The truth is salvation from sin is conditional. Eternal salvation is conditional. No one goes to heaven accidentally. The future inhabitants of heaven will have planned to go there. They desired to go there, and they sacrificed to go there. The child of God who refuses or neglects to comply with God’s conditions of eternal salvation can no more be saved than the alien sinner who refuses or neglects to comply with God’s terms of pardon (Heb. 5:8-9; 2:1-4; Matt. 7:21).

Obedience

This matter of obedience has always been a problem of mankind. Ask the average believer, “What is the meaning of obedience?” They will readily say, “Obeying God’s commands.” That is correct. However, in this day and time we must seek a deeper meaning as to what obedience entails. It means to do what God says, the way God says, and for the reason(s) God says.

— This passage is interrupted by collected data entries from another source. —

Lemma inserts_Create actions : inserts (Create :: actions) = inserts actions.
Proof. done. Qed.

(** A session on a store that has its pin. *)
Lemma run_pinned actions : ∀ db t A,
  Forall (λ a, class_call a = true) actions →
  opened db → embedding_model db = [Pin t A] →
  embedding_model (run db actions) = [Pin t A]
  ∧ messages (run db actions)
    = messages db ++ (message_of <$> inserts_under A actions).
Proof.
  induction actions as [|a actions IH]; intros db t A Hc Ho Hp.
  - simpl. by rewrite app_nil_r.
  - apply Forall_cons in Hc as [Ha Hc].
    assert (Hg : get_embedding_model db = Some A).
    { unfold get_embedding_model. by rewrite Hp. }
    change (run db (a :: actions)) with (run (step db a) actions).
    destruct a as [|m c|s]; [| |done].
    + change (step db Create) with (create db).
      rewrite (create_opened db Ho). unfold inserts_under.
      rewrite inserts_Create. by apply IH.
    + change (step db (Insert m c)) with (state_of (insert_call_on m db c)).
      unfold inserts_under. rewrite inserts_Insert, filter_cons.
      cbn [fst]. destruct (decide (m = A)) as [->|Hne].
      * rewrite (insert_pinned A db c Ho Hg), state_of_Ok.
        destruct (IH (Database (triggers db) (embedding_model db)
                        (messages db ++ [message_of c])) t A Hc)
          as [IH1 IH2]; [done|done|].
        split; [done|]. rewrite IH2. cbn [messages].
        rewrite fmap_cons, fmap_cons. cbn [snd].
        by rewrite <- app_assoc.
      * assert (Hr : insert_call_on m db c = Raise ValueError db).
        { unfold insert_call_on, insert_message_exchange. rewrite Hg.
          by rewrite decide_True by congruence. }
        rewrite Hr. by apply IH.
Qed.

(** X10.  Whatever store objects, configured with whatever models, open a
    new file and insert into it, the pin is written once, by the first
    insert, with the model of that insert; from then on it never changes.
    The inserts made under that model are stored, in their order; those
    made under another model raise and leave no row. *)
Theorem pin_is_first_model actions :
  Forall (λ a, class_call a = true) actions →
  let db := run new_store actions in
  match inserts actions with
  | [] => embedding_model db = [] ∧ messages db = []
  | (A, c0) :: _ =>
      embedding_model db = [Pin (ic_create_time c0) A]
      ∧ get_embedding_model db = Some A
      ∧ messages db = message_of <$> inserts_under A actions
  end.
Proof.
  intros Hc. simpl.
  assert (H : ∀ db, opened db → embedding_model db = [] → messages db = [] →
              match inserts actions with
              | [] => embedding_model (run db actions) = []
                      ∧ messages (run db actions) = []
              | (A, c0) :: _ =>
                  embedding_model (run db actions)
                  = [Pin (ic_create_time c0) A]
                  ∧ get_embedding_model (run db actions) = Some A
                  ∧ messages (run db actions)
                    = message_of <$> inserts_under A actions
              end); [|by apply H].
  induction actions as [|a actions IH]; intros db Ho Hp Hm; [done|].
  apply Forall_cons in Hc as [Ha Hc].
  change (run db (a :: actions)) with (run (step db a) actions).
  destruct a as [|m c|s]; [| |done].
  - change (step db Create) with (create db).
    rewrite (create_opened db Ho). exact (IH Hc db Ho Hp Hm).
  - change (step db (Insert m c)) with (state_of (insert_call_on m db c)).
    rewrite (insert_unpinned m db c Ho Hp), state_of_Ok.
    rewrite inserts_Insert.
    destruct (run_pinned actions
                (Database (triggers db) [Pin (ic_create_time c) m]
                   (messages db ++ [message_of c]))
                (ic_create_time c) m Hc) as [H1 H2]; [done|done|].
    split; [done|]. split.
    + unfold get_embedding_model. by rewrite H1.
    + rewrite H2. cbn [messages]. rewrite Hm. unfold inserts_under.
      rewrite inserts_Insert, filter_cons_True by done.
      by rewrite !fmap_cons.
Qed.

End StoreSessions.

Section SelectorBounds.
Context {Query Score : Type}.
Context (similarity : pystr → Query → option Score).
Context (score_leb : Score → Score → bool).
Implicit Types (df : list (label * @scored Score)).

Lemma select_inv history_df embedding k_sim k_recent out :
  _select_relevant_history similarity score_leb history_df embedding
    k_sim k_recent = Some out →
  ∃ df S T,
    add_similarity similarity history_df embedding = Some df
    ∧ parsed (df_similar_chats score_leb df k_sim) = Some S
    ∧ parsed (df_last_n_chats df k_recent) = Some T
    ∧ selected_series score_leb df k_sim k_recent
      = Some (drop_duplicates exchange_key (S ++ T))
    ∧ out = concat (tolist (drop_duplicates exchange_key (S ++ T))).
Proof.
  unfold _select_relevant_history.
  destruct (add_similarity _ _ _) as [df|] eqn:Hdf;
    cbn [mbind option_bind]; [|done].
  destruct (selected_series _ _ _ _) as [s|] eqn:Hs;
    cbn [mbind option_bind]; [|done].
  intros [= <-]. unfold selected_series, df_context in Hs.
  destruct (parsed (_ ++ _)) as [p|] eqn:Hp; cbn [mbind option_bind] in Hs;
    [|done].
  injection Hs as <-.
  assert (H1 : is_Some (parsed (df_similar_chats score_leb df k_sim))).
  { eapply (mapM_sublist _ _ _ _ Hp). apply sublist_inserts_r. done. }
  assert (H2 : is_Some (parsed (df_last_n_chats df k_recent))).
  { eapply (mapM_sublist _ _ _ _ Hp). apply sublist_inserts_l. done. }
  destruct H1 as [S HS], H2 as [T HT].
  pose proof (parsed_app _ _ _ _ HS HT) as Hp'. rewrite Hp in Hp'.
  injection Hp' as ->. exists df, S, T.
  split; [done|]. split; [done|]. split; [done|]. split; [|done].
  by apply selected_series_eq.
Qed.

Lemma add_similarity_elem history_df embedding df d :
  add_similarity similarity history_df embedding = Some df →
  d ∈ df → (d.1, row d.2) ∈ history_df.
Proof.
  unfold add_similarity. rewrite mapM_Some. intros HF [i Hi]%list_elem_of_lookup_1.
  destruct (Forall2_lookup_r _ _ _ _ _ HF Hi) as (r & Hr & Hf).
  destruct (similarity _ _) as [x|]; simplify_eq/=.
  apply list_elem_of_lookup_2 in Hr. by destruct r.
Qed.
(** Body of the Bandit [try]. *)
Definition bandit_try (fs : gmap path content) (bandit_file : path) : exc (Z * Z) :=
  bandit_data <- json_load fs bandit_file ;;
  results <- py_get bandit_data "results" (JArr []) ;;
  rs <- py_iter results ;;
  high_severity <-
    count_where (fun r => s <- py_get r "issue_severity" JNull ;;
                          Ok (py_eq_str s "HIGH")) rs ;;
  medium_severity <-
    count_where (fun r => s <- py_get r "issue_severity" JNull ;;
                          Ok (py_eq_str s "MEDIUM")) rs ;;
  Ok (Z.max 0 (100 - high_severity * 20 - medium_severity * 10),
      high_severity + medium_severity).

Definition bandit_term (fs : gmap path content) (security_results_dir : path)
  : tool_term :=
  let bandit_file := security_results_dir // "bandit-report.json" in
  if path_exists fs bandit_file then
    match bandit_try fs bandit_file with
    | Ok sv => Some sv
    | Raise _ => Some (50, 0)
    end
  else None.

(** Body of the Safety [try]. *)
Definition safety_try (fs : gmap path content) (safety_file : path) : exc (Z * Z) :=
  safety_data <- json_load fs safety_file ;;
  let vuln_count :=
    match safety_data with
    | JArr items => Z.of_nat (length items)
    | _ => 0
    end in
  Ok (Z.max 0 (100 - vuln_count * 15), vuln_count).
(** * get_abstracts.py: the abstract resolver, its resume step and its run loop

    A shallow embedding of [src/get_abstracts.py].  The pandas frame is a
    list of rows with a column list, the two CSV files are values of type
    [file], the network is an oracle ([world]) consulted at every blocking
    call, and Python's exceptions are the [Raise] results of a small
    state-and-exception monad [M]. *)

From Stdlib Require Import ZArith String Ascii DecimalString.
From stdpp Require Import gmap strings list fin_maps sorting.

Set Warnings "-register-all".
Local Open Scope string_scope.
Local Open Scope list_scope.
Local Open Scope nat_scope.

(** ** Python strings *)

Module Py.

(** [str.isspace] on the ASCII range: TAB..CR, FS..US and the blank. *)
Definition isspace (c : ascii) : bool :=
  let n := nat_of_ascii c in
  ((9 <=? n)%nat && (n <=? 13)%nat) || ((28 <=? n)%nat && (n <=? 32)%nat).

Fixpoint lstrip (s : string) : string :=
  match s with
  | EmptyString => EmptyString
  | String c s' => if isspace c then lstrip s' else s
  end.

Definition rstrip (s : string) : string := String.rev (lstrip (String.rev s)).

(** [s.strip()] *)
Definition strip (s : string) : string := rstrip (lstrip s).

Definition lower_char (c : ascii) : ascii :=
  let n := nat_of_ascii c in
  if ((65 <=? n)%nat && (n <=? 90)%nat) then ascii_of_nat (n + 32) else c.

(** [s.lower()] *)
Fixpoint lower (s : string) : string :=
  match s with
  | EmptyString => EmptyString
  | String c s' => String (lower_char c) (lower s')
  end.

(** [s.endswith(suffix)] *)
Definition endswith (s suffix : string) : bool :=
  String.prefix (String.rev suffix) (String.rev s).

(** [sub in s] *)
Fixpoint contains (sub s : string) : bool :=
  String.prefix sub s ||
  match s with
  | EmptyString => false
  | String _ s' => contains sub s'
  end.

(** Truth value of a string: [bool(s)]. *)
Definition nonempty (s : string) : bool :=
  match s with EmptyString => false | String _ _ => true end.

(** [s.replace('\n', ' ')] *)
Fixpoint replace_newlines (s : string) : string :=
  match s with
  | EmptyString => EmptyString
  | String c s' =>
      String (if Ascii.eqb c "010"%char then " "%char else c) (replace_newlines s')
  end.

(** [s[:n]] *)
Definition slice_to (n : nat) (s : string) : string := String.substring 0 n s.

(** Whitespace-separated tokens, as [re.findall(r"\S+", s)]. *)
Fixpoint split_go (cur : string) (s : string) : list string :=
  match s with
  | EmptyString => if nonempty cur then [String.rev cur] else []
  | String c s' =>
      if isspace c
      then (if nonempty cur then String.rev cur :: split_go EmptyString s'
            else split_go EmptyString s')
      else split_go (String c cur) s'
  end.

Definition split (s : string) : list string := split_go EmptyString s.

(** Truth value of an optional string: [None] and [""] are false. *)
Definition truthy (o : option string) : bool :=
  match o with Some s => nonempty s | None => false end.

End Py.

(** ** The parsed page, after BeautifulSoup

    [BeautifulSoup(response.content, 'html.parser')] is an external library;
    the page is taken already parsed, as a forest of text nodes and tags, and
    the queries below follow the library's documented behaviour on it. *)

Module Bs4.

Inductive node :=
| NavigableString (s : string)
| Tag (name : string) (attrs : list (string * string)) (contents : list node).

(** A tag together with its place in the document: the siblings after it,
    and the nodes that follow its parent in document order. *)
Record element := Element {
  el_name : string;
  el_attrs : list (string * string);
  el_contents : list node;
  el_next_siblings : list node;
  el_following : list node
}.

Paul wrote, “For whatsoever things were written aforetime were written for our learning that we through patience and comfort of the Scriptures might have hope” (Rom. 15:4). When we go to the Old Testament, we see how the Lord in his goodness has given us two examples which define the meaning of obedience:

Moses. In Numbers 20:1-12, the record says that the children of Israel complained and quarreled with Moses because they did not have the comforts of Egypt and no water to drink (vs. 3-4). Moses and Aaron took the matter to the Lord (v. 6). The Lord gave them instructions on what to do. Notice what God said: “Take thy rod, and gather thou the assembly together, thou, and Aaron thy brother, and speak ye unto the rock before their eyes; and it shall give forth his water” (vs. 8-9). However, Moses did not comply with the meaning of obedience. He struck the rock twice instead of speaking to it as God had commanded him, and suffered the consequences of his disobedience when God decreed he would not bring the children of Israel into the Promised Land (v. 12). Moses, a child of God, saw the Promised Land but died outside of it due to his disobedience.

King Saul. Scripture records how the Lord’s servant, Samuel, came to King Saul and told him what the Lord wanted him to do (1 Sam. 15:2-9). Saul’s armies were to destroy everything of Amalek, all men, women, children, and their possessions. With this in mind, remember the meaning of obedience: doing what God says, the way God says, and for the reason(s) God says. If one does not comply with any of these facets, they disobey God. The record shows that Saul disobeyed the Lord by sparing King Agag, the best of the sheep and cattle, and all that was good (v. 9). As a result of his disobedience, he lied to Samuel (vs. 13, 20) and disobeyed the Lord by doing evil in his sight (v. 19). Note what the prophet said to Saul in verse 22: “Hath the Lord as great delight in burnt offerings and sacrifices, as in obeying the voice of the Lord? Behold, to obey is better than sacrifice, and to hearken than the fat of rams.” Because Saul did not listen and do exactly what God commanded, he lost his kingdom and perhaps his soul.

Today’s generation needs to listen to what Samuel said to Saul: “Behold, to obey is better than sacrifice, and to hearken than the fat of rams” (v. 22; cf. Acts 3:22-23; Matt. 17:5). We should listen to Jesus, the Son of God, because he and only he has the words of eternal life (John 6:68).

God’s Desire That All Men Be Saved

God wants everyone to be saved (2 Pet. 3:9). He finds no pleasure in the destruction of the wicked (Ezek. 18:23). However, mankind must comply with the conditions God has given in his Word in order to insure our eternal salvation (Tit. 2:11-12; Mark 16:16). Old Balaam said, “Let me die the death of the righteous, and let my last end be like his!” (Num. 23:10). However, one cannot die the death of the righteous if one does not live the life of the righteous.

This is why God repeatedly warns the righteous to continue holding fast to his Word in order to avoid a meaningless faith (1 Cor. 15:1-2). This is why Christians are exhorted to walk in the light and confess our sins in order to continually receive the cleansing power of forgiveness through the blood of Christ (1 John 1:7-9). This is why the saved are urged to grow in Christian graces, being specifically warned that “IF you practice these qualities you will never fall” (2 Pet. 1:5-10).

Let us think on these things as we travel the highway of life. Our salvation and our eternal destiny depends on it.